*The records*:
☆ ☆ ☆ ☆ ☆ ☆ ☆

(** X3: a text without a header line parses to the empty document: no
    section, no path, no code block and no class entry, whatever content
    and fences it holds. *)
Theorem X3_no_header_empty_document (text : list ascii) :
  (forall l, In l (split_lines text) -> header_match l = None) ->
  parse_document text = mkParsedDoc [] [] [] [].
Proof.
  intros Hnone.
  assert (H : heap (parse_state text) = [] /\ stack (parse_state text) = []
              /\ roots (parse_state text) = [] /\ blocks (parse_state text) = []).
  { unfold parse_state.
    apply (parse_loop_turns (split_lines text)
             (fun st => heap st = [] /\ stack st = [] /\ roots st = []
                        /\ blocks st = [])).
    - intros st st' _. apply no_header_stays_empty. exact Hnone.
    - apply init_state_wf.
    - simpl. auto. }
  destruct H as (Hh & _ & Hr & Hb).
  unfold parse_document, freeze_roots. rewrite Hr, Hb. reflexivity.
Qed.

Lemma X3_no_header_empty_document_witness :
  (forall l, In l (split_lines (unlines ["intro"; "```"; "x = 1"; "```"])) ->
             header_match l = None)
  /\ parse_document (unlines ["intro"; "```"; "x = 1"; "```"])
     = mkParsedDoc [] [] [] [].
Proof.
  assert (H : forall l, In l (split_lines (unlines ["intro"; "```"; "x = 1"; "```"])) ->
                        header_match l = None).
  { intros l Hl. vm_compute in Hl.
    destruct Hl as [<-|[<-|[<-|[<-|[]]]]]; vm_compute; reflexivity. }
  split; [exact H|].
  exact (X3_no_header_empty_document _ H).
Defined.

Lemma lookup_alter_Some {A} (f : A -> A) (p : nat) (h : list A) (q : nat) (o' : A) :
  alter f p h !! q = Some o' ->
  exists o, h !! q = Some o /\ ((q = p /\ o' = f o) \/ (q <> p /\ o' = o)).
Proof.
  destruct (decide (p = q)) as [->|Hne].
  - rewrite list_lookup_alter_eq. destruct (h !! q) as [o|]; simpl; [|discriminate].
    intros H. injection H as <-. eauto.
  - rewrite list_lookup_alter_ne by exact Hne. intros H. exists o'. auto.
Qed.

Lemma lookup_snoc_Some {A} (h : list A) (x : A) (q : nat) (o' : A) :
  (h ++ [x]) !! q = Some o' ->
  (q < length h /\ h !! q = Some o') \/ (q = length h /\ o' = x).
Proof.
  intros H. apply lookup_app_Some in H as [H|[Hge H]].
  - left. split; [eapply lookup_lt_Some; eauto | exact H].
  - right. destruct (q - length h) as [|k] eqn:E; simpl in H; [|discriminate].
    injection H as <-. split; [lia | reflexivity].
Qed.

☆ ☆ ☆ ☆ ☆ ☆ ☆

*The task*: Each line of the listing should be echoed back exactly.

*Worked solution*:
(** X3: a text without a header line parses to the empty document: no
    section, no path, no code block and no class entry, whatever content
    and fences it holds. *)
Theorem X3_no_header_empty_document (text : list ascii) :
  (forall l, In l (split_lines text) -> header_match l = None) ->
  parse_document text = mkParsedDoc [] [] [] [].
Proof.
  intros Hnone.
  assert (H : heap (parse_state text) = [] /\ stack (parse_state text) = []
              /\ roots (parse_state text) = [] /\ blocks (parse_state text) = []).
  { unfold parse_state.
    apply (parse_loop_turns (split_lines text)
             (fun st => heap st = [] /\ stack st = [] /\ roots st = []
                        /\ blocks st = [])).
    - intros st st' _. apply no_header_stays_empty. exact Hnone.
    - apply init_state_wf.
    - simpl. auto. }
  destruct H as (Hh & _ & Hr & Hb).
  unfold parse_document, freeze_roots. rewrite Hr, Hb. reflexivity.
Qed.

Lemma X3_no_header_empty_document_witness :
  (forall l, In l (split_lines (unlines ["intro"; "```"; "x = 1"; "```"])) ->
             header_match l = None)
  /\ parse_document (unlines ["intro"; "```"; "x = 1"; "```"])
     = mkParsedDoc [] [] [] [].
Proof.
  assert (H : forall l, In l (split_lines (unlines ["intro"; "```"; "x = 1"; "```"])) ->
                        header_match l = None).
  { intros l Hl. vm_compute in Hl.
    destruct Hl as [<-|[<-|[<-|[<-|[]]]]]; vm_compute; reflexivity. }
  split; [exact H|].
  exact (X3_no_header_empty_document _ H).
Defined.

Lemma lookup_alter_Some {A} (f : A -> A) (p : nat) (h : list A) (q : nat) (o' : A) :
  alter f p h !! q = Some o' ->
  exists o, h !! q = Some o /\ ((q = p /\ o' = f o) \/ (q <> p /\ o' = o)).
Proof.
  destruct (decide (p = q)) as [->|Hne].
  - rewrite list_lookup_alter_eq. destruct (h !! q) as [o|]; simpl; [|discriminate].
    intros H. injection H as <-. eauto.
  - rewrite list_lookup_alter_ne by exact Hne. intros H. exists o'. auto.
Qed.

Lemma lookup_snoc_Some {A} (h : list A) (x : A) (q : nat) (o' : A) :
  (h ++ [x]) !! q = Some o' ->
  (q < length h /\ h !! q = Some o') \/ (q = length h /\ o' = x).
Proof.
  intros H. apply lookup_app_Some in H as [H|[Hge H]].
  - left. split; [eapply lookup_lt_Some; eauto | exact H].
  - right. destruct (q - length h) as [|k] eqn:E; simpl in H; [|discriminate].
    injection H as <-. split; [lia | reflexivity].
Qed.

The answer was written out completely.